Trade, religion, and oppression from the empire stimulated shifts in the population in the pre-colonial era. The Hausa and the Mandinka were
the most important of the trading peoples, and their economic presence throughout West Africa was underpinned by the establishment of
migrant settlements, which in Hausa are called "zongos" or "sabongaris." In the western Sudan, the jihad of Umar Tal led to tens of thousands
of Senegal valley residents who would migrate some four hundred miles to Kaarta where they joined the Umarian garrison at Nioro, although
the French would forcibly return half the Fulani population of Kaarta back to the Senegal valley.
States also developed in the forests, notably Oyo, Benin, Dahomey and Asante. The Yoruba kingdom of Oyo was at its eight in the eighteenth
century and expansion created colonies and petty tributary states. The founding and organization of the Asante state among the Akan owes
to the migrants from the northern savannah states, while eventually the Akan migrated southwards, which subsequently led to the unification
of several Akan states centred on Kumasi under the Asantahene (4). Conditions in the pre-colonial states often led to mass movements of people
who sought to escape from oppressive rulers facilitated by low population densities and the absence of formal political boundaries.
III.2 Migrations during the era of Slave Trade and European Contact
As seen before, the Moroccan invasion at the end of the sixteenth century destroyed the Songhai empire and creates a period of social and
political instability that provided an opportunity for the formation of other states such as S?gou and the Bamana Empire. In 1630, the Bamana
of Djenne declared their version of holy war on all Muslim powers in present day Mali, targetting Moroccan Pashas still in Timbuktu and
the mansas of Manden. The economy of the Bambara Empire flourished through trade, especially through the trading of the slaves captured
in their many wars. The demand for slaves then led to further fighting, leaving the Bambara in a perpetual state of war with their neighbors.
Increased contact with European merchants along the Atlantic coast draws trade away from traditional routes in the interior, and increased
slave trading causes hardship among the local population.
As such, the rise of the Sudanese empires and trade networks included the trade in slaves northwards across the Sahara, but it was during
the late seventeenth and eighteenth centuries that there occurred a huge surge in forced migration, especially with the development of the
Atlantic slave trade. Perhaps the most significant impact on external migration, approximately 4.5 million slaves were exported from West
Africa from 1700 to 1809 (5). Slaves became commodities in the world economy as West Africa became a labor reserve for New World
plantations. On the African side the military expansion of states led to capture and enslavement of populations, while arguably the trade led to
increased conflicts as rival states sought to control slave sales. Another factor in enslavement was periodic drought: in the great drought of 1738
slave exports in Senegambia rose, as the people sold themselves into slavery as a last resort. (6)

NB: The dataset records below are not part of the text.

(** C17: when an item is there or the caller does not wait, and the caller's buffer is apart from
    the queue's storage, [sertos_queue_peek] gives what [sertos_queue_receive] would give in the same
    state, the same status and the same bytes in the caller's buffer, through a loop of its own
    over the ring buffer's fields; it removes nothing and wakes nobody. (A peek that waits is not
    compared with a receive that waits.) *)
Theorem queue_peek_is_receive k V a q ws wr i timeout :
  kernel_ok k V -> queue_is k V a q ws wr -> separate k a i -> (0 < loop_fuel)%nat ->
  mask_fits (q_ring_buf (queues k a)) -> items q <> [] \/ timeout = SERTOS_NO_WAIT ->
  let n := Z.to_nat (q_item_size (queues k a)) in
  exists r k1 k2, exec (sertos_queue_peek (Some a) (Some i) timeout) k = Some (r, k1) /\
    exec (sertos_queue_receive (Some a) (Some i) timeout) k = Some (r, k2) /\
    (r = SERTOS_STATUS_OK -> mem_bytes (mem k1) i n = mem_bytes (mem k2) i n) /\
    kernel_ok k1 V /\ queue_is k1 V a q ws wr /\ tcbs k1 = tcbs k /\ queues k1 = queues k.
Proof.
  intros Hk Hq Hsep Hf Hfits Hnb n.
  destruct (queue_receive_spec k V a q ws wr i timeout) as (r & k2 & He2 & V2 & q2 & ws2 & _ & _ & Hrec & _);
    [done..|].
  cut (exists r' k1, exec (sertos_queue_peek (Some a) (Some i) timeout) k = Some (r', k1) /\
    (match items q with
     | x :: _ => r' = SERTOS_STATUS_OK /\ mem_bytes (mem k1) i n = x
     | [] => r' = SERTOS_STATUS_ERROR_TIMEOUT
     end) /\ kernel_ok k1 V /\ queue_is k1 V a q ws wr /\ tcbs k1 = tcbs k /\ queues k1 = queues k).
  { intros (r' & k1 & He1 & Hr' & Hrest). exists r', k1, k2. split; [done|].
    destruct Hrec as [xs m|m]; simpl in Hr'; [destruct Hr' as [-> Hx]|subst r']; (split; [done|]); (split; [|done]).
    - intros _. exact Hx.
    - done. }
  apply wp_exec. unfold sertos_queue_peek, queue_args. wp_steps.
  rewrite (queue_magic_ok_true _ _ _ _ _ _ Hq). wp_steps. apply wp_enter; [apply _|]. intros cs f.
  set (k0 := k <| port ::= f |>).
  assert (Hq0 : queue_is k0 V a q ws wr) by by destruct Hq.
  pose proof (queue_empty_spec _ _ _ _ _ _ Hq0) as Hempty. destruct q as [xs c]. cbn [items slots] in *.
  apply wp_queue_wait_once; [done| | |].
  - rewrite Hempty. intros He. apply bool_decide_eq_true in He. by destruct Hnb.
  - rewrite Hempty. intros He. apply bool_decide_eq_false in He. destruct xs as [|x xs]; [done|].
    unfold rd_queue. wp_steps. apply wp_exit; [apply _|]. intros g. wp_steps.
    pose proof Hq as [Hmg Hs Hsl Hring Hsz Hws Hwr]. cbn [items slots] in *.
    change (queues k0) with (queues k). change (mem k0) with (mem k).
    apply Forall_cons in Hsz as [Hx Hsz].
    destruct (queue_peek_bytes_spec (q_ring_buf (queues k a)) i (concat (x :: xs)) n (mem k) Hring Hfits)
      as [Hb Hout]; [cbn [concat]; rewrite length_app; unfold n; lia|intros y Hy; apply Hsep; unfold n in Hy; lia|].
    replace (Z.of_nat n) with (q_item_size (queues k a)) in * by (unfold n; lia).
    split_and!; try done.
    + etransitivity; [exact Hb|]. cbn [concat]. replace n with (length x) by (unfold n; lia). apply take_app_length.
    + by eapply kernel_ok_same, Hk.
    + split; try done; [|by constructor]. cbn [items]. eapply ring_frame_law; [exact Hring|].
      intros y Hy. apply Hout. intros Hy'. by apply (Hsep y).
  - rewrite Hempty. intros He g. apply bool_decide_eq_true in He. subst xs.
    split_and!; try done; [by eapply kernel_ok_same, Hk|by destruct Hq].
Qed.
End props.

(** ** The theorems at concrete kernels *)

Lemma next_power_of_two_exact_witness :
  1 < 32 /\ 0 <= 100 < 2 ^ 32 /\
  if 100 <=? 2 ^ (32 - 1) then
    exists e, 1 <= e < 32 /\
      (forall fuel, 32 <= Z.of_nat fuel -> next_power_of_two 32 fuel 100 = Some (2 ^ e)) /\
      100 <= 2 ^ e /\ (e = 1 \/ 2 ^ (e - 1) < 100)
  else forall fuel, next_power_of_two 32 fuel 100 = None.
Proof. split; [lia|]. split; [lia|]. apply (next_power_of_two_exact 32 100); lia. Defined.

Abbreviation quQ := 0x9000.
Abbreviation item := 0xA000.

(** An empty queue of three items of four bytes each; C runs. *)
Definition k_queue : Kernel :=
  after (sertos_queue_create_static (Some quQ) (Some 0x9800) 16 4 true;;
    modify (set mem (mem_fill item 4 7))) k_trio.
(** C waits for an item, A runs. *)
Definition k_hungry : Kernel :=
  until_switch (sertos_queue_receive (Some quQ) (Some 0xB000) SERTOS_WAIT_FOREVER) k_queue.
Definition v_hungry :=
  sched_view [(0, [idle]); (3, [tA; tB])] [] [idle; tA; tB; tC] [(LQueueSend quQ, []); (LQueueRecv quQ, [tC])].
(** An item is in store, C runs. *)
Definition k_stored : Kernel := after (sertos_queue_send (Some quQ) (Some item) SERTOS_NO_WAIT) k_queue.
Definition v_stored :=
  sched_view [(0, [idle]); (3, [tA; tB]); (5, [tC])] [] [idle; tA; tB; tC]
    [(LQueueSend quQ, []); (LQueueRecv quQ, [])].

Lemma k_hungry_is : queue_is k_hungry (view_of v_hungry) quQ (QueueState [] 3) [] [tC].
Proof.
  split; try (vm_compute; reflexivity); [|constructor].
  assert (q_ring_buf (queues k_hungry quQ) = mkRefRing 0x9800 15 0 0) as -> by (vm_compute; reflexivity).
  split; [by exists 4|done..].
Qed.

Lemma k_stored_is : queue_is k_stored (view_of v_stored) quQ (QueueState [[7; 7; 7; 7]] 3) [] [].
Proof.
  split; try (vm_compute; reflexivity); [|repeat constructor].
  assert (q_ring_buf (queues k_stored quQ) = mkRefRing 0x9800 15 4 0) as -> by (vm_compute; reflexivity).
  split; [by exists 4|simpl; lia|simpl; lia|done|].
  intros j b Hj. do 4 (destruct j as [|j]; [injection Hj as <-; vm_compute; reflexivity|]). done.
Qed.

III.3 Migrations in Colonial Era
In pre-colonial times, migration was internal and occurred largely in search of security and land for farming. However, colonial regime altered
the motivation and composition of migration by introducing and enforcing various blends of political and economic structures, imposing tax
regimes and establishing territorial boundaries. A series of economic and recruitment policies - compulsory recruitment, contract and forced
labor legislation and agreements - were employed to stimulate regional labor migration from Mali, Togo and Upper Volta to road networks,
plantations and mines in Gold Coast and Ivory Coast. Transportation development also facilitated labor migration by reducing the distance
and hazards of journeys that hitherto hampered long distance migrations. These developments stimulated and altered large-scale population
movements, giving rise to the male-dominated, seasonal and cross-border migration which subsequently became institutionalized. Most
migrations in the colonial era was labor-oriented.

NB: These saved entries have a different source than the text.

(* ===== verification/DeleteProps.v ===== *)
(** Deletion of semaphores and queues: every waiter is released, in order. *)
From S2P Require Import Prelude Effects Types Platform LinkedLists Kernel Invariant RefPlatform.
From S2P Require Import KernelCheck SchedCore SchedCoreSpec DelaySpec TaskInfo Stats Timer.
From S2P Require Import Scheduler Task Sem Queue SchedulerSpec BlockSpec SemSpec IpcSpec Scenarios QueueProps.

(** The kernel when the task that runs [o] stops for the first time after the interference
    [env] is used up, if it stops to give up the processor. *)
Fixpoint next_switch {S A} (env : list (S -> S)) (o : outcome S A) : option S :=
  match o, env with
  | Pause _ s c, e :: env' => next_switch env' (c (e s))
  | Pause PYield s _, [] => Some s
  | Pause _ s c, [] => next_switch [] (c s)
  | _, _ => None
  end.

Section props.
Context `{PL : Platform} `{!PlatformLaws} `{!Callbacks}.
Implicit Types (k : Kernel) (V : lview) (a t : addr) (ws : list addr).

(** The tasks of [ws] have been made ready, in that order: each is READY (or runs, when the
    switch that follows chose it) behind those that were in its ready queue before. *)
Record released k V ws k' V' : Prop := Released {
  rl_queues : forall p rs, V (LReady p) = Some rs ->
    V' (LReady p) = Some (rs ++ filter (fun t => priority (tcbs k t) = p) ws);
  rl_states : forall t, t ∈ ws -> runnable (state (tcbs k' t)) }.

Lemma wake_all_ready (pr : addr -> Z) ws V p rs :
  V (LReady p) = Some rs -> wake_all_view pr ws V (LReady p) = Some (rs ++ filter (fun t => pr t = p) ws).
Proof.
  intros Hrs. unfold wake_all_view. erewrite tick_view_ready by done. do 2 f_equal.
  apply filter_ext_in. naive_solver.
Qed.

Lemma wake_all_emptied (pr : addr -> Z) ws us V l :
  link_of l = FEvent -> V l = Some us -> (forall t, t ∈ us -> t ∈ ws) -> wake_all_view pr ws V l = Some [].
Proof.
  intros Hf Hl Hin. unfold wake_all_view. erewrite tick_view_wait by done. f_equal.
  apply filter_none. naive_solver.
Qed.

Lemma wake_all_other (pr : addr -> Z) ws us V l :
  link_of l = FEvent -> V l = Some us -> (forall t, t ∈ us -> t ∉ ws) -> wake_all_view pr ws V l = Some us.
Proof.
  intros Hf Hl Hni. unfold wake_all_view. erewrite tick_view_wait by done. f_equal.
  apply filter_id. intros x Hx [Hin _]. by apply (Hni x).
Qed.

(** No task waits for two objects. *)
Lemma waits_once k V l l' ws us :
  kernel_ok k V -> link_of l = FEvent -> link_of l' = FEvent -> l' <> l ->
  V l = Some ws -> V l' = Some us -> forall t, t ∈ us -> t ∉ ws.
Proof.
  intros Hk Hf Hf' Hne Hl Hl' t Ht Hin. apply Hne.
  eapply (ok_disjoint _ _ (ok_lists _ _ Hk) l' l us ws t); try done. congruence.
Qed.

Lemma wake_all_app (pr : addr -> Z) ws us V :
  wake_all_view pr us (wake_all_view pr ws V) = wake_all_view pr (ws ++ us) V.
Proof. unfold wake_all_view, tick_view. by rewrite foldl_app. Qed.

Lemma priority_wake_tcbs ws m t : priority (wake_tcbs ws m t) = priority (m t).
Proof.
  unfold wake_tcbs. revert m. induction ws as [|x ws IH]; intros m; simpl; [done|]. rewrite IH.
  destruct (decide (t = x)) as [->|Hne]; [by rewrite fn_lookup_alter|by rewrite fn_lookup_alter_ne].
Qed.

(** What [wp_unblock_all] gives, said about the kernel at hand. *)
Lemma released_wake_all k V ws k' :
  kernel_ok k V -> (forall t, t ∈ ws -> exists l us, link_of l = FEvent /\ V l = Some us /\ t ∈ us) ->
  let V' := wake_all_view (fun t => priority (tcbs k t)) ws V in
  kernel_ok k' V' -> released k V ws k' V'.
Proof.
  intros Hk Hw V' Hk'. split; [intros; by apply wake_all_ready|]. intros t Ht.
  destruct (Hw t Ht) as (l & us & Hf & Hl & Hin).
  destruct (ok_waiting _ _ Hk _ _ t Hf Hl Hin) as (_ & Hp & _).
  destruct (ok_queues _ _ Hk (priority (tcbs k t))) as [rs Hrs]; [lia|].
  pose proof (wake_all_ready (fun t => priority (tcbs k t)) ws V _ _ Hrs) as Hq.
  destruct (ok_ready _ _ Hk' _ _ t Hq) as (_&_&?&_); [|done].
  apply elem_of_app. right. by apply list_elem_of_filter.
Qed.

(** The end of a deletion: leaving the critical section and letting the scheduler choose. *)
Lemma wp_delete_end k V' cs (Q : SertosStatus -> Kernel -> Prop) :
  kernel_ok k V' ->
  (forall k', kernel_ok k' V' -> sems k' = sems k -> queues k' = queues k -> Q SERTOS_STATUS_OK k') ->
  wp quiet (sertos_port_exit_critical cs) k (fun _ k1 =>
    wp quiet (running ← sertos_scheduler_is_running;
              when running sertos_scheduler_reschedule;; mret SERTOS_STATUS_OK) k1 Q).
Proof.
  intros Hk HQ. apply wp_exit; [apply _|]. intros g. unfold sertos_scheduler_is_running. wp_steps.
  assert (Hk1 : kernel_ok (k <| port ::= g |>) V') by by eapply kernel_ok_same, Hk.
  apply (wp_reschedule_if_running _ V'); [done|]. intros k2 Ho. wp_steps.
  apply HQ; [by eapply kernel_ok_compat|by rewrite (od_sems _ _ Ho)|by rewrite (od_queues _ _ Ho)].
Qed.

Lemma exec_refused {A} (m : M Kernel A) k (r : A) :
  wp quiet m k (fun r' k' => r' = r /\ k' = k) -> exec m k = Some (r, k).
Proof. intros (r' & k' & He & -> & ->)%wp_exec. done. Qed.

(** A call that stops at the test of the magic word [Hm] denies. *)
Local Ltac refuses Hm :=
  unfold sertos_sem_take, sertos_sem_give, sertos_sem_delete,
    sertos_queue_send, sertos_queue_receive, sertos_queue_delete, sertos_queue_peek,
    sertos_queue_send_from_isr, sertos_queue_receive_from_isr, sertos_queue_get_count,
    sertos_queue_get_spaces_available, sertos_queue_reset, queue_args;
  repeat progress (wp_steps; rewrite ?Hm; cbn [negb]); done.

Lemma wp_mfree P p k (Q : unit -> Kernel -> Prop) :
  (is_Some p) -> (forall f, Q tt (k <| pool ::= f |>)) -> wp P (mfree p) k Q.
Proof. intros [a ->] HQ. unfold mfree. wp_steps. apply HQ. Qed.

(** Deleting a semaphore terminates in a well-formed kernel, releases all its waiters, in
    order, into the ready queues of their priorities, leaves no list of it occupied and the
    lists of the other objects alone; every operation on a static semaphore is refused
    afterwards. *)
Theorem sem_delete_correct k V a s :
  kernel_ok k V -> sem_is k V a s -> (length (waiters s) < loop_fuel)%nat ->
  exists k' V', exec (sertos_sem_delete (Some a)) k = Some (SERTOS_STATUS_OK, k') /\
    kernel_ok k' V' /\ released k V (waiters s) k' V' /\ V' (LSemWait a) = Some [] /\
    (forall l us, link_of l = FEvent -> l <> LSemWait a -> V l = Some us -> V' l = Some us) /\
    (sem_is_static (sems k a) = true -> forall timeout,
       exec (sertos_sem_take (Some a) timeout) k' = Some (SERTOS_STATUS_ERROR_INVALID_PARAM, k') /\
       exec (sertos_sem_give (Some a)) k' = Some (SERTOS_STATUS_ERROR_INVALID_PARAM, k') /\
       exec (sertos_sem_delete (Some a)) k' = Some (SERTOS_STATUS_ERROR_INVALID_PARAM, k')).
Proof.
  intros Hk Hs Hf. pose proof (si_waiters _ _ _ _ Hs) as Hl.
  set (V' := wake_all_view (fun t => priority (tcbs k t)) (waiters s) V).
  destruct (proj1 (wp_exec (sertos_sem_delete (Some a)) k (fun r k' => r = SERTOS_STATUS_OK /\
    kernel_ok k' V' /\ sem_magic_ok k' a = false))) as (r & k' & He & -> & Hk' & Hm).
  - unfold sertos_sem_delete. wp_steps. rewrite (sem_magic_ok_true _ _ _ _ Hs). cbn [negb]. wp_steps.
    apply wp_enter; [apply _|]. intros c f. ksteps.
    apply (wp_unblock_all _ _ _ V _ (waiters s)); [by eapply kernel_ok_same, Hk|done..|].
    intros h b k1 Hk1. wp_steps.
    assert (Hm : sem_magic_ok k1 a = false).
    { unfold sem_magic_ok, k1, resched. rsimpl. by rewrite fn_lookup_alter. }
    apply wp_when; intros _; [apply wp_mfree; [done|]; intros g|]; wp_steps.
    all: apply (wp_delete_end _ V'); [by eapply kernel_ok_same, Hk1|].
    all: intros k2 Hk2 Hs2 _; split_and!; [done|done|].
    all: unfold sem_magic_ok in *; by rewrite Hs2.
  - exists k', V'. split_and!; [done|done| |by eapply wake_all_emptied| |].
    + apply released_wake_all; [done| |done]. intros t Ht. exists (LSemWait a), (waiters s). done.
    + intros l us Hf' Hne Hus. apply wake_all_other; [done|done|]. by eapply (waits_once k V (LSemWait a) l _ us).
    + intros _ timeout. split_and!; apply exec_refused; refuses Hm.
Qed.

(** Every operation on the handle [a] is turned away: the transfers, those of interrupt handlers,
    [reset] and [delete] report an invalid parameter, the counters are 0; nothing changes. *)
Definition queue_refuses a k : Prop :=
  (forall i timeout,
    exec (sertos_queue_send (Some a) i timeout) k = Some (SERTOS_STATUS_ERROR_INVALID_PARAM, k) /\
    exec (sertos_queue_receive (Some a) i timeout) k = Some (SERTOS_STATUS_ERROR_INVALID_PARAM, k) /\
    exec (sertos_queue_peek (Some a) i timeout) k = Some (SERTOS_STATUS_ERROR_INVALID_PARAM, k)) /\
  (forall i out,
    exec (sertos_queue_send_from_isr (Some a) i out) k = Some (SERTOS_STATUS_ERROR_INVALID_PARAM, None, k) /\
    exec (sertos_queue_receive_from_isr (Some a) i out) k = Some (SERTOS_STATUS_ERROR_INVALID_PARAM, None, k)) /\
  exec (sertos_queue_get_count (Some a)) k = Some (0, k) /\
  exec (sertos_queue_get_spaces_available (Some a)) k = Some (0, k) /\
  exec (sertos_queue_reset (Some a)) k = Some (SERTOS_STATUS_ERROR_INVALID_PARAM, k) /\
  exec (sertos_queue_delete (Some a)) k = Some (SERTOS_STATUS_ERROR_INVALID_PARAM, k).

Lemma queue_refused a k : queue_magic_ok k a = false -> queue_refuses a k.
Proof.
  intros Hm. split; [intros i timeout|split; [intros i out|]];
    split_and!; apply exec_refused; try destruct i; refuses Hm.
Qed.

(** C18: deleting a queue (whose storage is known) terminates in a well-formed kernel; the tasks that
    wait to send and then those that wait to receive are released, in order, into the ready queues
    of their priorities, both wait lists are empty and those of other objects are as they were;
    afterwards every operation on a static queue (transfers, transfers from interrupt handlers,
    counters, reset and delete) is refused, without effect. *)
Theorem queue_delete_correct k V a q ws wr :
  kernel_ok k V -> queue_is k V a q ws wr -> is_Some (q_storage_buffer (queues k a)) ->
  (length ws < loop_fuel)%nat -> (length wr < loop_fuel)%nat ->
  exists k' V', exec (sertos_queue_delete (Some a)) k = Some (SERTOS_STATUS_OK, k') /\
    kernel_ok k' V' /\ released k V (ws ++ wr) k' V' /\
    V' (LQueueSend a) = Some [] /\ V' (LQueueRecv a) = Some [] /\
    (forall l us, link_of l = FEvent -> l <> LQueueSend a -> l <> LQueueRecv a ->
       V l = Some us -> V' l = Some us) /\
    (q_is_static (queues k a) = true -> queue_refuses a k').
Proof.
  intros Hk Hq Hst Hf1 Hf2. pose proof (qi_send _ _ _ _ _ _ Hq) as Hl1. pose proof (qi_recv _ _ _ _ _ _ Hq) as Hl2.
  set (pr t := priority (tcbs k t)).
  assert (Hl3 : wake_all_view pr ws V (LQueueRecv a) = Some wr).
  { apply wake_all_other; [done|done|]. by eapply (waits_once k V (LQueueSend a) (LQueueRecv a)). }
  set (V' := wake_all_view pr (ws ++ wr) V).
  destruct (proj1 (wp_exec (sertos_queue_delete (Some a)) k (fun r k' => r = SERTOS_STATUS_OK /\
    kernel_ok k' V' /\ queue_magic_ok k' a = false))) as (r & k' & He & -> & Hk' & Hm).
  - unfold sertos_queue_delete. wp_steps. rewrite (queue_magic_ok_true _ _ _ _ _ _ Hq). cbn [negb]. wp_steps.
    apply wp_enter; [apply _|]. intros c f. ksteps.
    apply (wp_unblock_all _ _ _ V _ ws); [by eapply kernel_ok_same, Hk|done..|].
    intros h b k1 Hk1. wp_steps.
    apply (wp_unblock_all _ _ _ (wake_all_view pr ws V) _ wr); [exact Hk1|done..|].
    intros h2 b2 k2 Hk2. wp_steps.
    assert (Hk2' : kernel_ok k2 V').
    { unfold V'. rewrite <-wake_all_app. unfold wake_all_view in Hk2 |- *. erewrite tick_view_ext; [exact Hk2|].
      intros t _. split; [done|]. unfold k1, resched. rsimpl. symmetry. apply priority_wake_tcbs. }
    assert (Hm : queue_magic_ok k2 a = false).
    { unfold queue_magic_ok, k2, k1, resched. rsimpl. by rewrite fn_lookup_alter. }
    assert (Hst2 : is_Some (q_storage_buffer (queues k2 a))).
    { unfold k2, k1, resched. rsimpl. by rewrite fn_lookup_alter. }
    apply wp_when; intros _; wp_steps; [apply wp_mfree; [done|]; intros g; wp_steps; apply wp_mfree; [done|]; intros g2|].
    all: wp_steps; apply (wp_delete_end _ V'); [by eapply kernel_ok_same, Hk2'|].
    all: intros k3 Hk3 _ Hs3; split_and!; [done|done|].
    all: unfold queue_magic_ok in *; by rewrite Hs3.
  - exists k', V'. split_and!; [done|done| | | | |].
    + apply released_wake_all; [done| |done].
      intros t [Ht|Ht]%elem_of_app; [exists (LQueueSend a), ws|exists (LQueueRecv a), wr]; done.
    + eapply wake_all_emptied; [done|done|set_solver].
    + eapply wake_all_emptied; [done|done|set_solver].
    + intros l us Hf' Hne1 Hne2 Hus. apply wake_all_other; [done|done|]. intros t Ht [Hin|Hin]%elem_of_app.
      * by eapply (waits_once k V (LQueueSend a) l ws us).
      * by eapply (waits_once k V (LQueueRecv a) l wr us).
    + intros _. by apply queue_refused.
Qed.
End props.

III.4 Migrations in the Post-Colonial Era
III.4.1 Nigerian Oil Boom
By the 1970s, long distance movements of agricultural labor began to sag, and a new internal migration stream of impressive and possibly
unique proportions appeared as Nigeria emerged as a world petroleum producer. Possibly between two and a three million entered Nigeria
between 1975 and 1983. Over one million came from Ghana, 500,000 from Niger, some 150,000 Chadians, 120,000 Cameroonians, 5000
Togolese and 5000 Beninoise. Most were understandably illegal immigrants as they crossed uncontrolled borders, bribing border guards,
while employers and officials did not bother to register unskilled workers.
Cheap food, convenient transportation, relatively high wages, wide range of consumer goods, and abundant employment opportunities
attracted many to Nigeria. In 1979, however, the Nigerian economy was indeed under strain; corruption in government was widespread
and there was a sudden plunge into indebtedness as oil prices fell and interest rates rose. Industry contracted and unemployment increased.
Urban crime rates climbed, and the population shift gradually halted as confusion and recrimination grew.
III.4.2 Sahel Droughts
The droughts that affected the Sahel from 1968 to 1974 and from 1980 to 1982 were responsible for a southward drift of population throughout
the region. In times of difficulty many turned to resources outside of their pitiful situations and moved over wider areas as the means of
survival. Many looked towards the towns as the future of agriculture looked grim; the population of Nouakchott in Mauritania rose to over
200,000 in the 1970s which accounted for one fifth of the population. According to Mortimer, Nigeria showed an increase of out-migration
from 26 to 43 percent and while Kano was the principal destination people were moving further south.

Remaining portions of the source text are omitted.